* **Your assignment**
Begin at the top of the listing below. Write each line out exactly, ending with the line that holds "(nearest_double (Blast.query_length res)))).".
-=-=-
Lemma float_abs_in_range (x : float) :
  float_le float_zero x = true -> float_le x float_100 = true ->
  float_le float_zero (float_abs x) = true /\
  float_le (float_abs x) float_100 = true /\
  (x = float_100 -> float_abs x = float_100).
Proof.
  destruct x as [ s | s | | s m e ]; try discriminate.
  - intros _ _. repeat split. discriminate.
  - destruct s; discriminate.
  - destruct s; [ discriminate | ]. intros _ H. repeat split.
    + exact H.
    + intros Hx. exact Hx.
Qed.

(** X9: the coverage of an alignment no longer than its query, with
    25 * query_length below 2^53, is between 0.0 and 100.0, and it is 100.0
    when the alignment spans the query. *)
Theorem query_cov_at_most_100 (res : Blast.t) (aln : Alignment.t)
    (hsp : HSP.t) (rest : list HSP.t) (r : row) :
  Alignment.hsps aln = hsp :: rest ->
  1 <= HSP.align_length hsp <= Blast.query_length res ->
  25 * Blast.query_length res < 2 ^ 53 ->
  tabulate_row res aln = Ok r ->
  exists x,
    nth_error r 2 = Some (PFloat x) /\
    float_le float_zero x = true /\ float_le x float_100 = true /\
    (HSP.align_length hsp = Blast.query_length res -> x = float_100).
Proof.
  intros Hh Ha H25 Hr.
  apply tabulate_row_Ok in Hr as (hsp' & rest' & Hh' & -> & _).
  rewrite Hh in Hh'. injection Hh' as <- <-.
  exists (float_abs
            (SFdiv prec emax
               (SFmul prec emax float_100 (nearest_double (HSP.align_length hsp)))
               (nearest_double (Blast.query_length res)))).
  split; [ reflexivity | ].
  destruct (identity_perc_bounds (HSP.align_length hsp) (Blast.query_length res))
    as (H0 & H100 & Heq); try lia.
  destruct (float_abs_in_range _ H0 H100) as (A0 & A100 & Aeq).
  repeat split; try assumption.
  intros Hlen. apply Aeq, Heq. exact Hlen.
Qed.

Lemma query_cov_at_most_100_witness :
  exists x,
    nth_error [ PStr "contig_1"; PStr "A/duck/2";
                PFloat (S754_finite false 6333186975989760 (-46));
                PFloat (S754_finite false 6880499430704924 (-46));
                PInt 88; PInt 90; PInt 1; PInt 100; PInt 1; PInt 100; PInt 100;
                PInt 120; PFloat float_1e_50 ] 2 = Some (PFloat x) /\
    float_le float_zero x = true /\ float_le x float_100 = true /\
    (90 = 100 -> x = float_100).
Proof.
  apply (query_cov_at_most_100
           (Blast.mk "contig_1" 100 [])
           (Alignment.mk "A/duck/2" 120 [ sample_hsp 88 90 ])
           (sample_hsp 88 90) []).
  - reflexivity.
  - cbn. lia.
  - cbn. lia.
  - vm_compute. reflexivity.
Defined.


(** A percentage that is a whole number is computed exactly. *)
Lemma quotient_whole (i a c : Z) :
  0 < i <= a -> 25 * a < 2 ^ 53 -> 100 * i = c * a ->
  SFdiv prec emax (SFmul prec emax float_100 (nearest_double i)) (nearest_double a)
  = nearest_double c.
Proof.
  intros Hi H25 Hc.
  assert (Ha53 : 0 < a < 2 ^ 53) by lia.
  assert (Hi53 : 0 < i < 2 ^ 53) by lia.
  assert (Hc100 : 0 < c <= 100) by nia.
  assert (Hc53 : 0 < c < 2 ^ 53) by lia.
  destruct (nearest_double_small a Ha53) as (qa & Eqa & Hqa).
  destruct (normal_mantissa a Ha53) as [HdA HmA]. rewrite <- Hqa in HmA.
  pose proof (mul_100_exact _ i (proj1 Hi53) ltac:(lia) (nearest_double_small i Hi53))
    as (Q & EQ & HQ).
  assert (H25i : 0 < 25 * i < 2 ^ 53) by lia.
  destruct (normal_mantissa (25 * i) H25i) as [HdP HmP]. rewrite <- HQ in HmP.
  destruct (nearest_double_small c Hc53) as (qc & Eqc & Hqc).
  destruct (normal_mantissa c Hc53) as [HdC HmC]. rewrite <- Hqc in HmC.
  pose proof (Zdigits2_bounds (25 * i) (proj1 H25i)) as HbP.
  pose proof (Zdigits2_bounds a (proj1 Ha53)) as HbA.
  pose proof (Zdigits2_bounds c (proj1 Hc53)) as HbC.
  pose proof (Zdigits2_pos a (proj1 Ha53)) as HdA0.
  pose proof (Zdigits2_pos (25 * i) (proj1 H25i)) as HdP0.
  pose proof (Zdigits2_pos c (proj1 Hc53)) as HdC0.
  set (dP := Zdigits2 (25 * i)) in *. set (dA := Zdigits2 a) in *.
  set (dC := Zdigits2 c) in *.
  assert (Hd : dP <= dA + 5).
  { destruct (Z_le_gt_dec dP (dA + 5)) as [ | Hgt ]; [ assumption | exfalso ].
    assert (2 ^ (dA + 5) <= 2 ^ (dP - 1)) by (apply Z.pow_le_mono_r; lia).
    rewrite pow2_split in H by lia. change (2 ^ 5) with 32 in H. lia. }
  rewrite EQ, Eqa, Eqc.
  rewrite SFdiv_normal by (try assumption; lia).
  set (e := 2 + dP - 53 - (0 + dA - 53) - 53).
  set (u := 53 - dP) in *. set (v := 53 - dA) in *.
  assert (He : - e = (u + 51) - v) by (subst e u v; lia).
  assert (Hpv : 0 < 2 ^ v) by (apply Z.pow_pos_nonneg; subst v; lia).
  assert (Hpe : 0 < 2 ^ (- e)) by (apply Z.pow_pos_nonneg; subst u v; lia).
  (* the quotient of the mantissas is [c * 2^(-e)], without remainder *)
  assert (Hex : Zpos Q * 2 ^ 53 = c * 2 ^ (- e) * Zpos qa).
  { rewrite HQ, Hqa, He.
    replace (c * 2 ^ (u + 51 - v) * (a * 2 ^ v))
      with (c * a * (2 ^ (u + 51 - v) * 2 ^ v)) by ring.
    rewrite <- pow2_split by (subst u v; lia).
    replace (u + 51 - v + v) with (u + 51) by lia.
    rewrite <- Hc, (pow2_split u 51) by (subst u; lia).
    change (2 ^ 53) with (4 * 2 ^ 51). ring. }
  rewrite Hex, Z.div_mul, Z.mod_mul, new_location_exact by lia.
  (* which is the mantissa of [c] shifted *)
  assert (Hq52 : 2 ^ 52 <= c * 2 ^ (- e)).
  { assert (H1 : 2 ^ 52 * Zpos qa <= Zpos Q * 2 ^ 53).
    { change (2 ^ 53) with (2 ^ 52 * 2) in *. nia. }
    rewrite Hex in H1. nia. }
  assert (Hn : 53 - dC <= - e).
  { destruct (Z_le_gt_dec (53 - dC) (- e)) as [ | Hgt ]; [ assumption | exfalso ].
    assert (H1 : 2 ^ (- e) <= 2 ^ (52 - dC)) by (apply Z.pow_le_mono_r; subst u v; lia).
    assert (H2 : 2 ^ 52 = 2 ^ dC * 2 ^ (52 - dC)).
    { rewrite <- pow2_split by lia. f_equal. lia. }
    assert (0 < 2 ^ (52 - dC)) by (apply Z.pow_pos_nonneg; lia).
    nia. }
  replace (c * 2 ^ (- e)) with (Zpos qc * 2 ^ (- e - (53 - dC))).
  - rewrite binary_round_aux_exact by (try assumption; lia).
    f_equal. lia.
  - rewrite Hqc, <- Z.mul_assoc, <- pow2_split by lia. f_equal. f_equal. lia.
Qed.

(** X10: when align_length divides 100 * identities, with
    0 <= identities <= align_length and 25 * align_length below 2^53, the
    identity of the row is exactly the float of the whole percentage. *)
Theorem identity_perc_whole (res : Blast.t) (aln : Alignment.t)
    (hsp : HSP.t) (rest : list HSP.t) (r : row) (c : Z) :
  Alignment.hsps aln = hsp :: rest ->
  0 <= HSP.identities hsp <= HSP.align_length hsp ->
  1 <= HSP.align_length hsp ->
  25 * HSP.align_length hsp < 2 ^ 53 ->
  100 * HSP.identities hsp = c * HSP.align_length hsp ->
  tabulate_row res aln = Ok r ->
  nth_error r 3 = Some (PFloat (nearest_double c)).
Proof.
  intros Hh Hi Ha H25 Hc Hr.
  apply tabulate_row_Ok in Hr as (hsp' & rest' & Hh' & -> & _).
  rewrite Hh in Hh'. injection Hh' as <- <-.
  cbn [row_values nth_error]. f_equal. f_equal.
  destruct (Z.eq_dec (HSP.identities hsp) 0) as [ Hi0 | Hi0 ].
  - assert (c = 0) by nia. subst c. rewrite Hi0.
    destruct (nearest_double_small (HSP.align_length hsp) ltac:(lia)) as (qa & -> & _).
    reflexivity.
  - apply quotient_whole; lia.
Qed.
Lemma hash_conversions_witness :
  uint64 (int64 14577794042753658644) = 14577794042753658644 ∧
  ¬ int64 6348322678519998343 < int64 14577794042753658644.
Proof.
  destruct hash_conversions as (Hu & _ & Hord). split.
  - apply Hu. unfold is_uint64. lia.
  - intros Hlt.
    assert (is_uint64 6348322678519998343) as Ha by (unfold is_uint64; lia).
    assert (is_uint64 14577794042753658644) as Hb by (unfold is_uint64; lia).
    apply (proj1 (Hord _ _ Ha Hb ltac:(lia))) in Hlt. lia.
Defined.
(** * OpenAIClient: the singleton client of [clients/openai_client.py]

    The module wraps one connection to the remote service behind a
    process-wide singleton.  Every method is a coroutine: it runs without
    interruption between two [await]s that really suspend (the remote calls)
    and the event loop may run other tasks while it is suspended.

    The development embeds the class as follows.
    - Python text is a [string] of code points below 256; [strip] and
      [lower] follow [str.strip] and [str.lower] on that range.
    - The interpreter state is a [world]: the class attribute [_instance],
      the heap of client objects, the heap of list objects owned by callers,
      the locks, the log and the requests put on the wire.
    - A coroutine is a term of [coro]: state access, lock acquisition and
      awaited remote calls, with [Raise] for exceptions.  [run] executes one
      coroutine alone, [loop] interleaves several the way the event loop
      does. *)

From Stdlib Require Import List String Ascii Bool ZArith NArith Lia PrimFloat.
From Stdlib Require Import DecimalString.
Import ListNotations.
Open Scope string_scope.

Set Implicit Arguments.

(** ** Text *)

Module Text.

(** [str.isspace] for one code point below 256. *)
Definition isspace (c : ascii) : bool :=
  let n := nat_of_ascii c in
  ((9 <=? n) && (n <=? 13) || (28 <=? n) && (n <=? 32)
   || (n =? 133) || (n =? 160))%nat.

Fixpoint lstrip (s : string) : string :=
  match s with
  | EmptyString => EmptyString
  | String c s' => if isspace c then lstrip s' else s
  end.

Fixpoint rstrip (s : string) : string :=
  match s with
  | EmptyString => EmptyString
  | String c s' =>
      match rstrip s' with
      | EmptyString => if isspace c then EmptyString else String c EmptyString
      | r => String c r
      end
  end.

(** [s.strip()] *)
Definition strip (s : string) : string := rstrip (lstrip s).

Definition lower_char (c : ascii) : ascii :=
  let n := nat_of_ascii c in
  if ((65 <=? n) && (n <=? 90)
      || (192 <=? n) && (n <=? 222) && negb (n =? 215))%nat
  then ascii_of_nat (n + 32) else c.

(** [s.lower()] *)
Fixpoint lower (s : string) : string :=
  match s with
  | EmptyString => EmptyString
  | String c s' => String (lower_char c) (lower s')
  end.

(** [x in xs] for a list of strings. *)
Fixpoint contains (x : string) (xs : list string) : bool :=
  match xs with
  | [] => false
  | y :: ys => String.eqb x y || contains x ys
  end.

(** [str(n)] for an integer. *)
Definition of_int (n : Z) : string := NilZero.string_of_int (Z.to_int n).

End Text.

(** ** Exceptions *)

Inductive exn_class : Type :=
| AttributeError
| IndexError
| TypeError
| RuntimeError
| APIError            (* any error class of the SDK: connection, timeout, status *)
| CancelledError      (* asyncio.CancelledError, a BaseException *)
| KeyboardInterrupt
| SystemExit
| NoSuchObject.       (* not a Python class: a reference to no object *)

Record exn : Type := mkExn { exn_cls : exn_class; exn_str : string }.

(** [isinstance(e, Exception)]: what [except Exception] handles. *)
Definition is_Exception (e : exn) : bool :=
  match exn_cls e with
  | CancelledError | KeyboardInterrupt | SystemExit | NoSuchObject => false
  | _ => true
  end.

(** ** Data owned by the caller and by the SDK *)

(** [models.threads.GLMessage]: the two fields the client reads, and the text
    [str(message)] renders in a log line. *)
Record GLMessage : Type := mkGLMessage {
  gl_role : string;
  gl_content : string;
  gl_str : string
}.

Inductive content_part : Type :=
| TextPart (text : string)
| ImageUrlPart (url : string).

Inductive message_content : Type :=
| Text (s : string)
| Parts (ps : list content_part).

(** One dict of an OpenAI message list: [{"role": ..., "content": ...}]. *)
Record oai_message : Type := mkMsg {
  role : string;
  content : message_content
}.

(** One choice of a chat completion; [choice_text c] is
    [c.message.content]. *)
Record choice : Type := mkChoice { choice_text : string }.

Record completion : Type := mkCompletion { choices : list choice }.

Record thread : Type := mkThread { thread_id_of : string }.

Record assistant_obj : Type := mkAssistant { assistant_id_of : string }.

(** The handle [openai.AsyncOpenAI(api_key=...)]. *)
Record AsyncOpenAI : Type := mkClient { api_key : string }.

(** ** Configuration: the constants of [core.config] *)

Record config : Type := mkConfig {
  OPENAI_API_KEY : string;
  COT_MODEL_ID : string;
  MSG_MODEL_ID : string;
  IMG_MODEL_ID : string;
  COT_MODEL_TEMP : float;
  MSG_MODEL_TEMP : float;
  IMG_MODEL_TEMP : float;
  ASSISTANT_ID : string
}.

(** ** Remote calls *)

Inductive request : Type -> Type :=
| AssistantsRetrieve (assistant_id : string) : request assistant_obj
| ThreadsCreate : request thread
| MessagesCreate (thread_id content role : string) : request unit
| ChatCompletionsCreate (model : string) (messages : list oai_message)
    (max_tokens : Z) (temperature : float) : request completion
| RunsStream (thread_id assistant_id : string) : request unit
| StreamUntilDone : request unit
| StreamClose : request unit.
Lemma sub_ws_run_rstrip (s : string) (b : bool) :
  rstrip s = s -> rstrip (sub_ws_run b s) = sub_ws_run b s.
Proof.
  revert b. induction s as [|c s IH]; intros b Hr; [reflexivity|].
  apply rstrip_cons_fixed in Hr as [Hr Hc]. simpl.
  destruct (isspace c) eqn:W.
  - destruct b; [now apply IH|].
    simpl. rewrite (IH true Hr).
    pose proof (sub_ws_run_nonempty s true Hr (Hc eq_refl)) as Hne.
    destruct (sub_ws_run true s); congruence.
  - simpl. rewrite (IH false Hr).
    destruct (sub_ws_run false s); [now rewrite W | reflexivity].
Qed.

Lemma sub_ws_run_head (s : string) :
  match s with
  | EmptyString => True
  | String c _ => isspace c = false
  end ->
  match sub_ws_run false s with
  | EmptyString => True
  | String c _ => isspace c = false
  end.
Proof. destruct s as [|c r]; simpl; [auto|]. intros W. now rewrite W. Qed.

(** A cleaned text is left alone by [strip]. *)
Lemma strip_clean_text (text : string) :
  strip (clean_text text) = clean_text text.
Proof.
  unfold clean_text, re_sub_ws, strip at 1.
  rewrite lstrip_fixed by (apply sub_ws_run_head, strip_head).
  apply sub_ws_run_rstrip, strip_rstrip.
Qed.

End Whitespace.

(** C9. [clean_text] (collapseWhitespace) is idempotent: for every input
    text, applying it twice gives the same text as applying it once. *)
Theorem clean_text_idempotent (text : string) :
  clean_text (clean_text text) = clean_text text.
Proof.
  unfold clean_text at 1. rewrite strip_clean_text.
  unfold clean_text, PyStr.re_sub_ws. apply sub_ws_run_idempotent.
Qed.

(** C7. [normalize_answer] (normalizeAnswerToken) is a total function of its
    text argument: no path of it raises, whatever the text (empty, without
    letters, starting with a digit).  Its value is the grade of the first
    character of the stripped text when that character is a letter A-D in
    either case, and the empty text otherwise. *)
Theorem normalize_answer_leading_letter (answer : string) :
  match PyStr.strip answer with
  | String c _ =>
      (exists g, In (c, g) letter_grades /\ normalize_answer answer = g)
      \/ ((forall g, ~ In (c, g) letter_grades)
          /\ normalize_answer answer = EmptyString)
  | EmptyString => normalize_answer answer = EmptyString
  end.
Proof.
  assert (G : forall c : ascii,
             (PyStr.is_AD c = true
              /\ In (c, String (PyStr.upper c) EmptyString) letter_grades)
             \/ (PyStr.is_AD c = false
                 /\ forall g, ~ In (c, g) letter_grades)).
  { intros c.
    destruct c as [[] [] [] [] [] [] [] []];
      first [ left; split; [reflexivity | simpl; tauto]
            | right; split; [reflexivity|];
              intros g H; simpl in H;
              repeat (destruct H as [H|H]; [discriminate H|]); exact H ]. }
  destruct answer as [|a rest]; [reflexivity|].
  unfold normalize_answer.
  destruct (PyStr.strip (String a rest)) as [|c r]; [reflexivity|].
  unfold PyStr.re_match_AD. destruct (G c) as [[-> Hin]|[-> Hout]].
  - left. exists (String (PyStr.upper c) EmptyString). split; [exact Hin | reflexivity].
  - right. split; [exact Hout | reflexivity].
Qed.

Example clean_text_sample : clean_text "  a   b 	c  " = "a b c".
Proof. reflexivity. Qed.

Example normalize_answer_samples :
  normalize_answer " b) second" = "B"
  /\ normalize_answer "D" = "D"
  /\ normalize_answer "1A" = EmptyString
  /\ normalize_answer "   " = EmptyString
  /\ normalize_answer "E" = EmptyString.
Proof. repeat split; reflexivity. Qed.

(* ================================================================== *)
(** * Scorer *)
(* ================================================================== *)

Lemma filter_seq_shift (f : nat -> bool) (start n : nat) :
  List.length (filter f (seq (S start) n))
  = List.length (filter (fun i => f (S i)) (seq start n)).
Proof.
  revert start. induction n as [|n IH]; intros start; [reflexivity|].
  simpl. destruct (f (S start)); simpl; now rewrite IH.
Qed.

(** The score is the number of equal pairs among the positions that both
    lists have. *)
Lemma calculate_score_equal_below (us cs : list string) :
  calculate_score us cs
  = List.length (equal_below (Nat.min (List.length us) (List.length cs)) us cs).
Proof.
  unfold calculate_score, equal_below.
  revert cs. induction us as [|u us IH]; intros [|c cs]; try reflexivity.
  cbn [combine map list_sum List.length Nat.min seq filter nth fst snd].
  change (list_sum ((if String.eqb u c then 1 else 0)
                    :: map (fun p : string * string =>
                              if String.eqb (fst p) (snd p) then 1 else 0)
                           (combine us cs)))
    with ((if String.eqb u c then 1 else 0)
          + list_sum (map (fun p : string * string =>
                             if String.eqb (fst p) (snd p) then 1 else 0)
                          (combine us cs))).
  rewrite IH.
  pose proof (filter_seq_shift
                (fun i => String.eqb (nth i (u :: us) EmptyString)
                                     (nth i (c :: cs) EmptyString))
                0 (Nat.min (List.length us) (List.length cs))) as Hs.
  cbn [nth] in Hs.
  destruct (String.eqb u c); cbn [List.length]; rewrite Hs; reflexivity.
Qed.

(** C6. For two sequences of letters of equal length, [calculate_score]
    (score) returns the count of the indices at which they are equal; and
    the score of A,B,C,D,A against A,B,X,D,B is 3. *)
Theorem calculate_score_counts_equal_pairs :
  (forall us cs : list string,
      List.length us = List.length cs ->
      calculate_score us cs = List.length (equal_positions us cs))
  /\ calculate_score ["A"; "B"; "C"; "D"; "A"] ["A"; "B"; "X"; "D"; "B"] = 3.
Proof.
  split; [|reflexivity].
  intros us cs H. rewrite calculate_score_equal_below.
  rewrite <- H, Nat.min_id. reflexivity.
Qed.

Lemma calculate_score_counts_equal_pairs_witness :
  List.length ["A"; "B"; "C"] = List.length ["A"; "X"; "C"]
  /\ calculate_score ["A"; "B"; "C"] ["A"; "X"; "C"]
     = List.length (equal_positions ["A"; "B"; "C"] ["A"; "X"; "C"]).
Proof.
  split; [reflexivity|].
  apply (proj1 calculate_score_counts_equal_pairs); reflexivity.
Defined.

(** C2, as the code has it.  [calculate_score] has no failing path: for
    sequences of any two lengths it returns the count of the equal pairs
    among the positions both have, so the rest of the longer sequence is
    ignored and the score is at most the shorter length. *)
Theorem calculate_score_truncates (us cs : list string) :
  let n := Nat.min (List.length us) (List.length cs) in
  calculate_score us cs = List.length (equal_below n us cs)
  /\ calculate_score us cs = calculate_score (firstn n us) (firstn n cs)
  /\ calculate_score us cs <= n.
Proof.
  cbv zeta. split; [apply calculate_score_equal_below|]. split.
  - unfold calculate_score. rewrite <- combine_firstn.
    rewrite firstn_all2; [reflexivity|]. now rewrite length_combine.
  - rewrite calculate_score_equal_below. unfold equal_below.
    etransitivity; [apply filter_length_le|]. now rewrite length_seq.
Qed.

(** C2, as stated, fails: two sequences of unequal length get a score. *)
Lemma calculate_score_unequal_lengths_scored :
  List.length ["A"] <> List.length ["A"; "B"]
  /\ calculate_score ["A"] ["A"; "B"] = 1
  /\ calculate_score ["A"; "B"; "C"] ["A"; "B"] = 2.
Proof. repeat split; [discriminate | ..]; reflexivity. Qed.

(* ================================================================== *)
(** * The fuel of [json.loads] is enough *)
(* ================================================================== *)

Section Fuel.

Import Json.

Lemma span_digits_length (s ds r : string) :
  span_digits s = (ds, r) -> String.length r <= String.length s.
Proof.
  revert ds r. induction s as [|c s IH]; intros ds r; simpl.
  - intros H. injection H as <- <-. auto.
  - destruct (is_digit c).
    + destruct (span_digits s) as [ds' r'] eqn:E.
      intros H. injection H as <- <-. specialize (IH _ _ eq_refl). lia.
    + intros H. injection H as <- <-. simpl. lia.
Qed.

Lemma strip_prefix_length (p s r : string) :
  strip_prefix p s = Some r ->
  String.length s = String.length p + String.length r.
Proof.
  revert s. induction p as [|a p IH]; intros [|b s]; simpl;
    try discriminate.
  - intros H. now injection H as <-.
  - intros H. now injection H as <-.
  - destruct (Ascii.eqb a b); [|discriminate]. intros H.
    now rewrite (IH _ H).
Qed.

Lemma scan_frac_length (s f r : string) :
  scan_frac s = (f, r) -> String.length r <= String.length s.
Proof.
  unfold scan_frac. destruct s as [|c s].
  - intros H. now injection H as <- <-.
  - destruct (Ascii.eqb c ".").
    + destruct (span_digits s) as [[|d ds] r'] eqn:E.
      * intros H. now injection H as <- <-.
      * intros H. injection H as <- <-.
        apply span_digits_length in E. simpl. lia.
    + intros H. now injection H as <- <-.
Qed.

Lemma scan_exp_length (s e r : string) :
  scan_exp s = (e, r) -> String.length r <= String.length s.
Proof.
  unfold scan_exp. destruct s as [|c s].
  - intros H. now injection H as <- <-.
  - destruct (Ascii.eqb c "e" || Ascii.eqb c "E").
    + destruct (match s with
                | String g r1 =>
                    if Ascii.eqb g "+" || Ascii.eqb g "-"
                    then (String g EmptyString, r1) else (EmptyString, s)
                | EmptyString => (EmptyString, s)
                end) as [sign r1] eqn:Es.
      assert (Hr1 : String.length r1 <= String.length s).
      { destruct s as [|g s']; [now injection Es as <- <-|].
        destruct (Ascii.eqb g "+" || Ascii.eqb g "-");
          injection Es as <- <-; simpl; lia. }
      destruct (span_digits r1) as [[|d ds] r2] eqn:E.
      * intros H. now injection H as <- <-.
      * intros H. injection H as <- <-.
        apply span_digits_length in E. simpl. lia.
    + intros H. now injection H as <- <-.
Qed.

Lemma scan_int_length (s : string) neg ds r :
  scan_int s = Some (neg, ds, r) -> String.length r < String.length s.
Proof.
  unfold scan_int.
  destruct (match s with
            | String c r0 => if Ascii.eqb c "-" then (true, r0) else (false, s)
            | EmptyString => (false, s)
            end) as [neg' s1] eqn:E.
  assert (H1 : String.length s1 <= String.length s).
  { destruct s as [|c s']; [now injection E as <- <-|].
    destruct (Ascii.eqb c "-"); injection E as <- <-; simpl; lia. }
  destruct s1 as [|c r0]; [discriminate|].
  destruct (Ascii.eqb c "0").
  - intros H. injection H as <- <- <-. simpl in H1. lia.
  - destruct (is_digit c); [|discriminate].
    destruct (span_digits r0) as [ds' r'] eqn:Ed.
    intros H. injection H as <- <- <-.
    apply span_digits_length in Ed. simpl in H1. lia.
Qed.
(** X27. For an input none of whose categories names a property
    that objects inherit ([Object_prototype]: "constructor", "toString"
    and the like), the interleaver returns (its loop ends within as many
    passes as there are words), and what it returns is the round-robin
    emission over the words grouped by category: the categories are those
    of the input, each once, in the order [Object.keys] lists them; each
    group keeps the input order of its words; round [i], from 0 on, emits
    the item at position [i] of each group that has one, until the
    longest group is exhausted. The result is a permutation of the input,
    so every item is emitted exactly once. More fuel changes nothing. *)
Theorem interleave_is_round_robin (words : list nat) :
  own_categories heap words →
  NoDup (Object_keys (group_words heap words))
  ∧ (∀ c, c ∈ Object_keys (group_words heap words)
          ↔ ∃ w, w ∈ words ∧ category (heap w) = c)
  ∧ interleaveByCategory heap words
    = inr (Some (round_robin
                   (by_category heap (Object_keys (group_words heap words))
                      words)))
  ∧ (∀ extra,
       interleaveByCategory_fuel heap (length words + extra) words
       = interleaveByCategory heap words)
  ∧ round_robin (by_category heap (Object_keys (group_words heap words)) words)
    ≡ₚ words.
Proof.
  intros Hown.
  destruct (categories_spec heap words) as [Hnd Hmem].
  split; [done |]. split.
  { intros c. rewrite Hmem, list_elem_of_fmap.
    split; intros (w & ? & ?); exists w; by split. }
  split; [by apply interleaveByCategory_fuel_spec |]. split.
  - intros extra. unfold interleaveByCategory.
    rewrite !interleaveByCategory_fuel_spec by (done || lia). done.
  - apply interleave_Permutation.
Qed.
End Interleaving.
(* ===== verification/_CoqProject ===== *)
-Q . S2P
Prelude.v
Programs.v
Bytes.v
Text.v
Tables.v
Digest.v
Merkle.v
Canonical.v
Chain.v
Checkpoint.v
AuditLog.v
ObjectLock.v
CoreTypes.v
Keys.v
Catalog.v
Commands.v
CatalogInv.v
CatalogSteps.v
CatalogUploads.v
CatalogMultipart.v
Reachable.v
CatalogPayloads.v
CatalogTheorems.v
Worm.v
ObjectTheorems.v
Listing.v
ListingTheorems.v
ServiceList.v
Auth.v
AuthSteps.v
AuthTheorems.v
Topology.v
Replicas.v
ClusterCatalog.v
ClusterInv.v
ClusterPlacements.v
ClusterTasks.v
ClusterTheorems.v
Placement.v
PlacementTheorems.v
Balance.v
BalanceTheorems.v
CatalogTypes.v
Consensus.v
Snapshot.v
ConsensusTheorems.v
Replicated.v
Members.v
MembersTheorems.v
LogStore.v
SnapshotFiles.v
Names.v
Limiter.v
Origin.v
Cors.v
Capability.v
CapabilityStore.v
CapabilityInv.v
Sharing.v
SharingSteps.v
SharingTheorems.v
ProofBundle.v
ProofBundleTheorems.v
Payload.v
PayloadTheorems.v
Disk.v
LocalStore.v
StoreRuns.v
StoreContent.v
StoreInv.v
StoreSound.v
StoreSafety.v
StoreTheorems.v
Service.v
ServiceTheorems.v
Lifecycle.v
LifecycleTheorems.v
-=-=-
* **Answer**
Lemma float_abs_in_range (x : float) :
  float_le float_zero x = true -> float_le x float_100 = true ->
  float_le float_zero (float_abs x) = true /\
  float_le (float_abs x) float_100 = true /\
  (x = float_100 -> float_abs x = float_100).
Proof.
  destruct x as [ s | s | | s m e ]; try discriminate.
  - intros _ _. repeat split. discriminate.
  - destruct s; discriminate.
  - destruct s; [ discriminate | ]. intros _ H. repeat split.
    + exact H.
    + intros Hx. exact Hx.
Qed.

(** X9: the coverage of an alignment no longer than its query, with
    25 * query_length below 2^53, is between 0.0 and 100.0, and it is 100.0
    when the alignment spans the query. *)
Theorem query_cov_at_most_100 (res : Blast.t) (aln : Alignment.t)
    (hsp : HSP.t) (rest : list HSP.t) (r : row) :
  Alignment.hsps aln = hsp :: rest ->
  1 <= HSP.align_length hsp <= Blast.query_length res ->
  25 * Blast.query_length res < 2 ^ 53 ->
  tabulate_row res aln = Ok r ->
  exists x,
    nth_error r 2 = Some (PFloat x) /\
    float_le float_zero x = true /\ float_le x float_100 = true /\
    (HSP.align_length hsp = Blast.query_length res -> x = float_100).
Proof.
  intros Hh Ha H25 Hr.
  apply tabulate_row_Ok in Hr as (hsp' & rest' & Hh' & -> & _).
  rewrite Hh in Hh'. injection Hh' as <- <-.
  exists (float_abs
            (SFdiv prec emax
               (SFmul prec emax float_100 (nearest_double (HSP.align_length hsp)))
               (nearest_double (Blast.query_length res)))).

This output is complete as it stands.